Task data:
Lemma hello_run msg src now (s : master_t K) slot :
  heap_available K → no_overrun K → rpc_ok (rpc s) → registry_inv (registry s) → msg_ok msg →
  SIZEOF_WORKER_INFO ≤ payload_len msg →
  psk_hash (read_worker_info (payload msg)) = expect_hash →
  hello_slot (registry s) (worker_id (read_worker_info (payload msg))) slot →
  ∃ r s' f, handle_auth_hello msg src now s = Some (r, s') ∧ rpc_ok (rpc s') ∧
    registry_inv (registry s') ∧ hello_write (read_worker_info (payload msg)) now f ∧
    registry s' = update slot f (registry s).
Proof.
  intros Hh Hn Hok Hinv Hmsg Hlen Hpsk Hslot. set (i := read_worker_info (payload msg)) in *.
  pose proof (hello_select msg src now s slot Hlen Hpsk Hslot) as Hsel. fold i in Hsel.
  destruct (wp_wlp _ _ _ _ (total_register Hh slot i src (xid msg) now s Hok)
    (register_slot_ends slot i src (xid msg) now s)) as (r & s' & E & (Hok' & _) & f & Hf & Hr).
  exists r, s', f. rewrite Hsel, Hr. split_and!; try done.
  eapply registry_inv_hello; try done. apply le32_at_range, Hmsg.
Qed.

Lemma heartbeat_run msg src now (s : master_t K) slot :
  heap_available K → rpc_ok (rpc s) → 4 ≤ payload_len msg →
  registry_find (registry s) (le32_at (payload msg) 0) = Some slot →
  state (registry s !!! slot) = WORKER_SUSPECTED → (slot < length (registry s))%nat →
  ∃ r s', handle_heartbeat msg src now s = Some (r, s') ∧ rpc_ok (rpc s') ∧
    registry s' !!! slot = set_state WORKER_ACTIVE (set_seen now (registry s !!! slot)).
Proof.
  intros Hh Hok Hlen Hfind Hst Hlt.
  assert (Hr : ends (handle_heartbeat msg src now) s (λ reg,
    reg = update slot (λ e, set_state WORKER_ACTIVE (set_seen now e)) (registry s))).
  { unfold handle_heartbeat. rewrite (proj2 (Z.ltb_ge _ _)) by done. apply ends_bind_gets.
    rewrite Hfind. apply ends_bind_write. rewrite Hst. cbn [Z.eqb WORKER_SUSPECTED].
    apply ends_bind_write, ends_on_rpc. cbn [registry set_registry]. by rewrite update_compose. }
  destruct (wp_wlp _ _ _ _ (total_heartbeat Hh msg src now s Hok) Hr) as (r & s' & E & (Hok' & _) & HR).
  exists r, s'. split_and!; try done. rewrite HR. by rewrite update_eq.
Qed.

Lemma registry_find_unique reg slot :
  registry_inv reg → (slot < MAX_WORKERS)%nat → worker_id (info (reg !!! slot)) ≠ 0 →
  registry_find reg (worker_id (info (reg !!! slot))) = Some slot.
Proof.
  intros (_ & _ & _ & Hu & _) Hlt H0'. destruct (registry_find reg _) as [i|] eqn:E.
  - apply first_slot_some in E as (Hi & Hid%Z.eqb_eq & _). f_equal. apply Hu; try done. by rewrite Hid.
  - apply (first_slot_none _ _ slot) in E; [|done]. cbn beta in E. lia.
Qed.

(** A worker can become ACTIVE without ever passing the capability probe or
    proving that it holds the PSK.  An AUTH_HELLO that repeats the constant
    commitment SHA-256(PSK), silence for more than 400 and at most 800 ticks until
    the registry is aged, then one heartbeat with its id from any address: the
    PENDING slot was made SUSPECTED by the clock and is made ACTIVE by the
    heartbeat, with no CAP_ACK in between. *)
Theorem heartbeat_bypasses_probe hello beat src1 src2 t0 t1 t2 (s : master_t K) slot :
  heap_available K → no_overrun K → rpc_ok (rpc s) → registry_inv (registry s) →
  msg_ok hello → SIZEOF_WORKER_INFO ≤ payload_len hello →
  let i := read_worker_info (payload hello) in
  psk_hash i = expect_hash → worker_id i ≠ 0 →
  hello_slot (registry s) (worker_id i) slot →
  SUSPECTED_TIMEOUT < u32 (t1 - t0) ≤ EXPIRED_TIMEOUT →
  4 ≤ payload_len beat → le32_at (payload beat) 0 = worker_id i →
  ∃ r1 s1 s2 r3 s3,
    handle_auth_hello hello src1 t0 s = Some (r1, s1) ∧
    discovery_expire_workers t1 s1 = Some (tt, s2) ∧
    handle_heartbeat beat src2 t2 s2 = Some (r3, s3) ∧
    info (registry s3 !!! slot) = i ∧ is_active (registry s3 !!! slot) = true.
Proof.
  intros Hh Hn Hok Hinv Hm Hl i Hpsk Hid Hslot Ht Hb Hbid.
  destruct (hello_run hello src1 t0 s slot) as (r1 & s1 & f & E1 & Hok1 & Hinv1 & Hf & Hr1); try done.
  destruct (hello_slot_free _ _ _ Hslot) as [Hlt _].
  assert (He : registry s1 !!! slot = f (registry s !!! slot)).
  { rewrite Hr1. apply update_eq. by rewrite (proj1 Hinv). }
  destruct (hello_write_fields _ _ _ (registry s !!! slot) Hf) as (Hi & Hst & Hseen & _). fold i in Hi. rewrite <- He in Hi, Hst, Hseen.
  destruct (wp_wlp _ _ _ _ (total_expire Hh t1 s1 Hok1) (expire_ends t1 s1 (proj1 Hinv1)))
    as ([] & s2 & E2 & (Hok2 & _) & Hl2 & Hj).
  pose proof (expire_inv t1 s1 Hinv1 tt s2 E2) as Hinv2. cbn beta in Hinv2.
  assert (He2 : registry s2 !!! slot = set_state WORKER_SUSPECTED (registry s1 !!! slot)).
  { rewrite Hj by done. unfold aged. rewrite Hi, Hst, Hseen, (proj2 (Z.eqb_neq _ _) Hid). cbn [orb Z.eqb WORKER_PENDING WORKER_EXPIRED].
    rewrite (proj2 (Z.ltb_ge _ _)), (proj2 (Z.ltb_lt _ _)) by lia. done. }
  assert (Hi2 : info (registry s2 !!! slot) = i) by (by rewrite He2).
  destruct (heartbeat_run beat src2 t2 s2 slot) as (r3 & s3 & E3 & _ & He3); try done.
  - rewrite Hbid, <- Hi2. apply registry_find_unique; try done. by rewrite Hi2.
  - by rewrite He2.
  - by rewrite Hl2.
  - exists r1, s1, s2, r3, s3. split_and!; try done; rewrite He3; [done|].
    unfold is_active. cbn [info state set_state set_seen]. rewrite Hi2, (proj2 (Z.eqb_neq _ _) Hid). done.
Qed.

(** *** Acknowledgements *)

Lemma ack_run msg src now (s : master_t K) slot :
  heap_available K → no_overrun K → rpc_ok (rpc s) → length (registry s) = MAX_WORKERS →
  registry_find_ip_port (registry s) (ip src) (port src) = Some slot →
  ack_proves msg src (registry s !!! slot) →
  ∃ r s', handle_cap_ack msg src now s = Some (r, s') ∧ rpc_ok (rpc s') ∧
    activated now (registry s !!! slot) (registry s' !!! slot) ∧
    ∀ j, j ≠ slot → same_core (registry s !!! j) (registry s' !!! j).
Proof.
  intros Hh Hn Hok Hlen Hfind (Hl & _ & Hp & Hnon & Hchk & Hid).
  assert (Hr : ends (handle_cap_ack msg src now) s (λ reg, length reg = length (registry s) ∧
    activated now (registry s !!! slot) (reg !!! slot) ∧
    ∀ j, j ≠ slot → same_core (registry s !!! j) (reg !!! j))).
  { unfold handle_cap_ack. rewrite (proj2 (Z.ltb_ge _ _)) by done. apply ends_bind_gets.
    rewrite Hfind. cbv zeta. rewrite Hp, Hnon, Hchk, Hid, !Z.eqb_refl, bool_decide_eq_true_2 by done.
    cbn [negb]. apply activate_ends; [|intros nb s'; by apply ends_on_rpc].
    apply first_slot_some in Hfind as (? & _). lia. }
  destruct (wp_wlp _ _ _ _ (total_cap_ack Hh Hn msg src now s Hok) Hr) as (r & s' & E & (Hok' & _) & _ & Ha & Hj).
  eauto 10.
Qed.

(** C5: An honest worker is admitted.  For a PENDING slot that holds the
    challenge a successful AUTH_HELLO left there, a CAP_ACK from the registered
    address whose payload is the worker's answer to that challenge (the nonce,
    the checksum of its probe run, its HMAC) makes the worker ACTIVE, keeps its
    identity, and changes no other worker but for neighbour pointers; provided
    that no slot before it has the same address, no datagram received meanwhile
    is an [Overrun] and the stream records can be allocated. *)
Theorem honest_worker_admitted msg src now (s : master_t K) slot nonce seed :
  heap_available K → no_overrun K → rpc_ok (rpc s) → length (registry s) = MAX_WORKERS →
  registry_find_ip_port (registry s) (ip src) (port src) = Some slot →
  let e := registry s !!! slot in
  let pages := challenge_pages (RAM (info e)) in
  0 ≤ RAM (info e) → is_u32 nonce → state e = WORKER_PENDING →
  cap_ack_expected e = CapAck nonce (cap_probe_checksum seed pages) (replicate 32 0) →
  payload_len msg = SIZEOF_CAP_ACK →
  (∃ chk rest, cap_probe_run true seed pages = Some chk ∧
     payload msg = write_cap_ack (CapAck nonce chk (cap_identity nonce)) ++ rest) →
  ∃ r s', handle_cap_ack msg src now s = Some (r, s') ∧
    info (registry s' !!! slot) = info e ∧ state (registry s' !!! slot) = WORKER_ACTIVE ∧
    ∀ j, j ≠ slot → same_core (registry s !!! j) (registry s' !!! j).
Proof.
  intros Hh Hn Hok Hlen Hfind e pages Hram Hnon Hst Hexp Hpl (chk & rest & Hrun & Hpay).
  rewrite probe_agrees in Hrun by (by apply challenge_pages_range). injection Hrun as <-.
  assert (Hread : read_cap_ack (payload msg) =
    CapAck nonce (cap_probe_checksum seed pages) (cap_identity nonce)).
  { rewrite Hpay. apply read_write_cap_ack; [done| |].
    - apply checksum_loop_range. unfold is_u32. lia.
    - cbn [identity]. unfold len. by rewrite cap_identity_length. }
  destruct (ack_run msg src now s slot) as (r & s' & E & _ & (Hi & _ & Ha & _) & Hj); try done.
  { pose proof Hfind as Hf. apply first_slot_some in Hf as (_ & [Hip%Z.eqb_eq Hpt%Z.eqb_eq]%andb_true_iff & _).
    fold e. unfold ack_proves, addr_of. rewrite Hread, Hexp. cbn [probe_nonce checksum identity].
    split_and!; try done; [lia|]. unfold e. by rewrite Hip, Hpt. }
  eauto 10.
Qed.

Work order: Each line above with the word "Hpay" must be returned.

Task answer:
  intros Hh Hn Hok Hlen Hfind e pages Hram Hnon Hst Hexp Hpl (chk & rest & Hrun & Hpay).
  { rewrite Hpay. apply read_write_cap_ack; [done| |].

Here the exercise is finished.